The Forum Is Back

Published on December 8, 2011 by niLotiCus

What happened? The forum started to behave oddly yesterday. At first many users didn't notice it, but for some people bothersome things started to occur. The first time I realized everything was not okay was when I clicked on a thread on the Show unread posts list. Every time I was taken to a suspicious website that has a domain ending with .ru. Then it was certain that some malware has gotten into critical systems. But exactly what, and where?
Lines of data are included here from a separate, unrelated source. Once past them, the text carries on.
(* ===== verification/BlockRefill.v ===== *)
(** * Refilling the pools: correctness

    Every unit that leaves the free map is in exactly one pool, and the other way round.
    [refill c t1 t2 s s'] says that between [s] and [s'] the units [t1] moved from the map
    to the pool of small blocks and [t2] to the pool of large blocks; the lemmas show that
    [sam_set_block], the loops of [sam_get_disk_blks] and the completion of a write have
    this form, that they end, and that [map_empty] is set only when the map is empty. *)

From S2P Require Import Prelude Dau Bitmap BlockPool BlockScan Monad BlockAlloc.

(** The map once the write under way is done. *)
Definition eff (s : bfs) : list (list Z) :=
  match f_wr s with Some (i, buf) => <[i := buf]> (f_map s) | None => f_map s end.

Definition free_units (s : bfs) : list Z := map_free 0 (eff s).

(** The blocks that a pool holds: those whose map update is not yet acknowledged count
    while the update is in progress ([modified]). *)
Definition live (s : bfs) (bt : btype) : list Z :=
  pool_list (fun b => if f_modified s =? 0 then avail b else queued b) (bt_get (f_pools s) bt).

(** Nothing is in progress, and no pool has uncommitted entries. *)
Definition idle (s : bfs) : Prop := f_busy s = false /\ f_modified s = 0 /\ f_wr s = None.
Definition clean (p : pools) : Prop :=
  forall bt b, bt_get p bt = Some b -> b_fill b = b_in b.

(** Space of one unit of the partition, as the superblock counts it. *)
Definition unit_blks (c : bconf) : Z :=
  (if decide (c_type c = DT_META) then c_mm_blks c else c_dau_blks c)
  * (if 1 <? c_num_group c then c_num_group c else 1).

(** The space count is that of the units free on disk. *)
Definition space_ok (c : bconf) (s : bfs) : Prop :=
  f_space s = unit_blks c * (Z.of_nat (length (free_units s)) + f_modified s).

(** Facts about the partition that hold from [mkfs] on. *)
Record conf_ok (c : bconf) : Prop := {
  co_lg : 1 <= LG_BLOCK (c_geom c);
  co_group : 0 <= c_num_group c;
  co_blks : 0 <= c_mm_blks c /\ 0 <= c_dau_blks c;
  co_size : 0 < c_dau_size c < 2 ^ 31;
  co_group_max : c_dau_size c * c_num_group c < 2 ^ 31
}.

(** The map of a partition: whole blocks, enough of them, no bit set behind the last unit
    or for a unit outside the partition. *)
Record map_ok (c : bconf) (m : list (list Z)) : Prop := {
  mo_wf : map_wf m;
  mo_len : Z.of_nat (length m) = map_blocks c;
  mo_units : forall u, u ∈ map_free 0 m -> u < c_dau_size c /\ dau_bn (c_geom c) u <= c_capacity c
}.

(** Where units have gone. *)
Record refill (c : bconf) (t1 t2 : list Z) (s s' : bfs) : Prop := {
  rf_map : free_units s ≡ₚ (t1 ++ t2) ++ free_units s';
  rf_sm : live s' SM = live s SM ++ concat (sm_exts (c_geom c) <$> t1);
  rf_lg : live s' LG = live s LG ++ (lg_ext (c_geom c) <$> t2);
  rf_next : f_dau_next s' = f_dau_next s \/ f_dau_next s' ∈ t1 ++ t2;
  rf_blk : f_blk_bn s' = f_blk_bn s;
  rf_fsck : f_fsck s' = f_fsck s;
  rf_space : space_ok c s -> space_ok c s'
}.

Lemma refill_trans (c : bconf) (t1 t2 u1 u2 : list Z) (s s1 s2 : bfs) :
  refill c t1 t2 s s1 -> refill c u1 u2 s1 s2 ->
  refill c (t1 ++ u1) (t2 ++ u2) s s2.
Proof.
  intros [] []. split; try congruence; auto.
  - rewrite rf_map0, rf_map1, !app_assoc. apply Permutation_app_tail.
    rewrite <- !app_assoc. apply Permutation_app_head. rewrite !app_assoc.
    apply Permutation_app_tail, Permutation_app_comm.
  - rewrite rf_sm1, rf_sm0, fmap_app, concat_app, app_assoc. reflexivity.
  - rewrite rf_lg1, rf_lg0, fmap_app, app_assoc. reflexivity.
  - destruct rf_next1 as [-> | H]; [destruct rf_next0 as [|H]; [auto|]|];
      right; set_solver.
Qed.

Lemma refill_free (c : bconf) (t1 t2 : list Z) (s s' : bfs) (u : Z) :
  refill c t1 t2 s s' -> u ∈ free_units s' -> u ∈ free_units s.
Proof. intros [] H. rewrite rf_map0. set_solver. Qed.

(** ** Steps that do not touch the units *)

(** What [sam_set_sblk] and the watermark code leave alone. *)
Record sblk_frame (s s' : bfs) : Prop := {
  sf_pools : f_pools s' = f_pools s;
  sf_busy : f_busy s' = f_busy s;
  sf_modified : f_modified s' = f_modified s;
  sf_ndau : f_ndau s' = f_ndau s;
  sf_map_empty : f_map_empty s' = f_map_empty s;
  sf_map : f_map s' = f_map s;
  sf_wr : f_wr s' = f_wr s;
  sf_rio : f_rio s' = f_rio s;
  sf_wio : f_wio s' = f_wio s;
  sf_blk : f_blk_bn s' = f_blk_bn s;
  sf_fsck : f_fsck s' = f_fsck s
}.

Lemma sblk_frame_refl (s : bfs) : sblk_frame s s.
Proof. now split. Qed.

Lemma sblk_frame_trans (s s1 s2 : bfs) : sblk_frame s s1 -> sblk_frame s1 s2 -> sblk_frame s s2.
Proof. intros [] []. split; congruence. Qed.

(** The counts and the next unit are not touched by the watermark code. *)
Definition same_counts (s s' : bfs) : Prop :=
  f_space s' = f_space s /\ f_sb_space s' = f_sb_space s /\ f_mm_space s' = f_mm_space s /\
  f_dau_next s' = f_dau_next s.

Lemma check_watermark_frame (c : bconf) (o : bool) (s : bfs) :
  sblk_frame s (check_watermark c o s) /\ same_counts s (check_watermark c o s).
Proof.
  unfold check_watermark, sam_check_wmstate, sam_report_fs_watermark.
  repeat case_match; split; try apply sblk_frame_refl; try (now split);
    unfold same_counts; cbn; auto.
Qed.

Lemma sub_floor_nonneg (x n : Z) : 0 <= n <= x -> sub_floor x n = x - n.
Proof. intros. unfold sub_floor. destruct (Z.ltb_spec (x - n) 0); lia. Qed.

Lemma sam_set_sblk_spec (c : bconf) (m next : Z) (s : bfs) :
  conf_ok c -> 0 <= m <= c_dau_size c ->
  sblk_frame s (sam_set_sblk c m next s) /\ f_dau_next (sam_set_sblk c m next s) = next /\
  f_space (sam_set_sblk c m next s) = sub_floor (f_space s) (unit_blks c * m).
Proof.
  intros [] Hm. unfold sam_set_sblk, unit_blks.
  assert (E : (if 1 <? c_num_group c then s32 (m * c_num_group c) else m)
              = (if 1 <? c_num_group c then c_num_group c else 1) * m).
  { destruct (Z.ltb_spec 1 (c_num_group c)); [|lia].
    rewrite swrap_id; [lia|lia|]. unfold sint_range. nia. }
  rewrite E, !Z.mul_assoc. clear E.
  destruct (decide (c_type c = DT_META));
    match goal with |- context [check_watermark c ?o ?x] =>
      destruct (check_watermark_frame c o x) as [F (S1 & _ & _ & S4)] end;
    unfold sam_arfind_hwm, sam_start_releaser;
    (destruct (_ <? c_high c); [repeat case_match|]);
    (split; [eapply sblk_frame_trans; [|eapply sblk_frame_trans; [exact F|]]; now split
            |split; [exact S4|exact S1]]).
Qed.

(** ** One block of the map *)

(** Units cleared in block [i] from word [off] on. *)
Lemma map_take (m : list (list Z)) (i off : nat) (buf ws' t : list Z) :
  m !! i = Some buf -> (off <= length buf)%nat -> length ws' = length (drop off buf) ->
  words_free (8192 * Z.of_nat i + 32 * Z.of_nat off) (drop off buf)
    = t ++ words_free (8192 * Z.of_nat i + 32 * Z.of_nat off) ws' ->
  map_free 0 m ≡ₚ t ++ map_free 0 (<[i := take off buf ++ ws']> m).
Proof.
  intros Em Ho Hl Hw. rewrite (map_free_split 0 m i buf Em).
  rewrite map_free_insert by (eapply lookup_lt_Some, Em).
  rewrite <- (take_drop off buf) at 1. rewrite !words_free_app, length_take, Nat.min_l by lia.
  rewrite !Z.add_0_l, Hw, !app_assoc. do 2 apply Permutation_app_tail.
  rewrite <- !app_assoc. rewrite (Permutation_app_comm t). rewrite <- !app_assoc.
  do 2 apply Permutation_app_head. reflexivity.
Qed.

Lemma take_words_wf (buf ws' : list Z) (off : nat) :
  block_wf buf -> length ws' = length (drop off buf) -> Forall (uint_range 32) ws' ->
  block_wf (take off buf ++ ws').
Proof.
  intros [L F] El Fw. split.
  - rewrite length_app, El, length_take, length_drop. lia.
  - apply Forall_app. split; [now apply Forall_take|exact Fw].
Qed.

Lemma map_ok_insert (c : bconf) (m : list (list Z)) (i : nat) (buf : list Z) (t : list Z) :
  map_ok c m -> block_wf buf -> map_free 0 m ≡ₚ t ++ map_free 0 (<[i := buf]> m) ->
  map_ok c (<[i := buf]> m).
Proof.
  intros [] Hb Hp. split.
  - now apply Forall_insert.
  - now rewrite length_insert.
  - intros u Hu. apply mo_units0. rewrite Hp. set_solver.
Qed.

(** ** Pools *)

Lemma grown_avail (l : list Z) (o o' : option sam_block) :
  grown l o o' -> pool_list avail o' = pool_list avail o.
Proof. destruct o, o'; cbn; try tauto. Qed.

Lemma grown_commit (l : list Z) (o o' : option sam_block) :
  grown l o o' -> (forall b, o = Some b -> b_fill b = b_in b) ->
  pool_list avail (commit_fill <$> o') = pool_list avail o ++ l.
Proof.
  destruct o as [b|], o' as [b'|]; cbn; try tauto; [|now intros ->].
  intros (W & Q & _) Hc. rewrite <- (pool_clean b) by auto.
  destruct (commit_fill_spec b' W) as (_ & _ & -> & _). exact Q.
Qed.

Lemma grown_queued (l : list Z) (o o' : option sam_block) :
  grown l o o' -> (forall b, o = Some b -> b_fill b = b_in b) ->
  pool_list queued o' = pool_list avail o ++ l.
Proof.
  destruct o as [b|], o' as [b'|]; cbn; try tauto; [|now intros ->].
  intros (W & Q & _) Hc. now rewrite <- (pool_clean b) by auto.
Qed.

(** The uncommitted entries are what was added. *)
Lemma grown_pend (l : list Z) (o o' : option sam_block) :
  grown l o o' -> (forall b, o = Some b -> b_fill b = b_in b) -> pool_list pend o' = l.
Proof.
  destruct o as [b|], o' as [b'|]; cbn; try tauto; [|now intros ->].
  intros (W & Q & A & _) Hc. rewrite queued_split, A, <- (pool_clean b) in Q by auto.
  now apply app_inv_head in Q.
Qed.

Lemma clean_commit (p : pools) : clean (commit_pools p).
Proof.
  intros [] b; unfold commit_pools; cbn; intros E; apply fmap_Some in E as (b0 & _ & ->);
    reflexivity.
Qed.

Lemma pools_wf_commit (p : pools) : pools_wf p -> pools_wf (commit_pools p).
Proof.
  intros [W1 W2]. split; cbn; intros b E; apply fmap_Some in E as (b0 & E0 & ->);
    apply commit_fill_spec; auto.
Qed.

Lemma clean_at (p : pools) (bt : btype) (b : sam_block) :
  clean p -> bt_get p bt = Some b -> b_fill b = b_in b.
Proof. intros H. apply H. Qed.

(** ** The invariant *)

(** The update that is being written took the units of the uncommitted entries. *)
Definition pend_ok (c : bconf) (s : bfs) : Prop :=
  exists t1 t2, map_free 0 (f_map s) ≡ₚ (t1 ++ t2) ++ free_units s /\
    pool_list pend (at_sm (f_pools s)) = concat (sm_exts (c_geom c) <$> t1) /\
    pool_list pend (at_lg (f_pools s)) = lg_ext (c_geom c) <$> t2 /\
    Z.of_nat (length (t1 ++ t2)) = f_modified s.

Record bfs_ok (c : bconf) (s : bfs) : Prop := {
  bo_pools : pools_wf (f_pools s);
  bo_lg : is_Some (at_lg (f_pools s));
  bo_map : map_ok c (f_map s);
  bo_eff : map_ok c (eff s);
  bo_next : 0 <= f_dau_next s < c_dau_size c;
  bo_mod : 0 <= f_modified s <= c_dau_size c;
  bo_ndau : f_modified s <> 0 -> 0 <= f_ndau s < c_dau_size c;
  bo_clean : f_modified s = 0 -> at_sm (f_pools s) = None \/ clean (f_pools s);
  bo_wr : f_busy s = false -> f_wr s = None;
  bo_pend : f_busy s = true -> pend_ok c s
}.

(** No map update fails on a partition with two pools. *)
Definition writes_ok (s : bfs) : Prop := at_sm (f_pools s) = None \/ f_wio s = [].

Lemma free_units_range (c : bconf) (m : list (list Z)) (u : Z) :
  map_ok c m -> u ∈ map_free 0 m -> 0 <= u < c_dau_size c.
Proof.
  intros [] Hu. pose proof (map_free_range 0 m u mo_wf0 Hu). apply mo_units0 in Hu. lia.
Qed.

Lemma nodup_bounded (l : list Z) (n : Z) :
  NoDup l -> (forall u, u ∈ l -> 0 <= u < n) -> Z.of_nat (length l) <= Z.max n 0.
Proof.
  intros Hn Hr. assert (H : l ⊆+ seqZ 0 n).
  { apply NoDup_submseteq; [exact Hn|]. intros u Hu. apply elem_of_seqZ. specialize (Hr u Hu). lia. }
  apply submseteq_length in H. rewrite length_seqZ in H. lia.
Qed.

Lemma free_units_count (c : bconf) (m : list (list Z)) :
  conf_ok c -> map_ok c m -> Z.of_nat (length (map_free 0 m)) <= c_dau_size c.
Proof.
  intros [] Hm. pose proof (nodup_bounded (map_free 0 m) (c_dau_size c)) as H.
  lapply H; [|apply map_free_nodup, Hm]. intros H1. lapply H1; [lia|].
  intros u Hu. eapply free_units_range; eauto.
Qed.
Until this evening, I was pretty sure the source of the malicious stuff lied in the source code of the PhpBB forum system. Other users also started to notify me of URL redirections, and eventually I had to put the forum down to investigate the problem and prevent any nasty stuff from doing more harm. Not having much experience in these kind of cases, I tried to look for some suspicious JavaScript funtions in the source code, and also see if there was something wrong with the PHP. Well, starting to lose hope, I googled for error clan and tested if I could access the page normally. Well, I discovered that all the search results were redirected to a .ru URL!

Therefore the right place to look was the .htaccess file. .htaccess files are used to manage web server configurations, for example, to define a start page other than the default one. Anyway, if it's used malicuously, it can cause a lot of harm. It turned out that the .htaccess file in the root folder was infected, and some unwanted code was added in it. It's still unknown for me how anything could have accessed and edited it, since for example permissions were ok. Now everything is fine again, but looks like some cautiousness is needed.

I installed the forum at a new location, the address is now, as it should have been in the first place. All the posts, users, groups etc. have been restored. Welcome back and sorry for the inconvenience.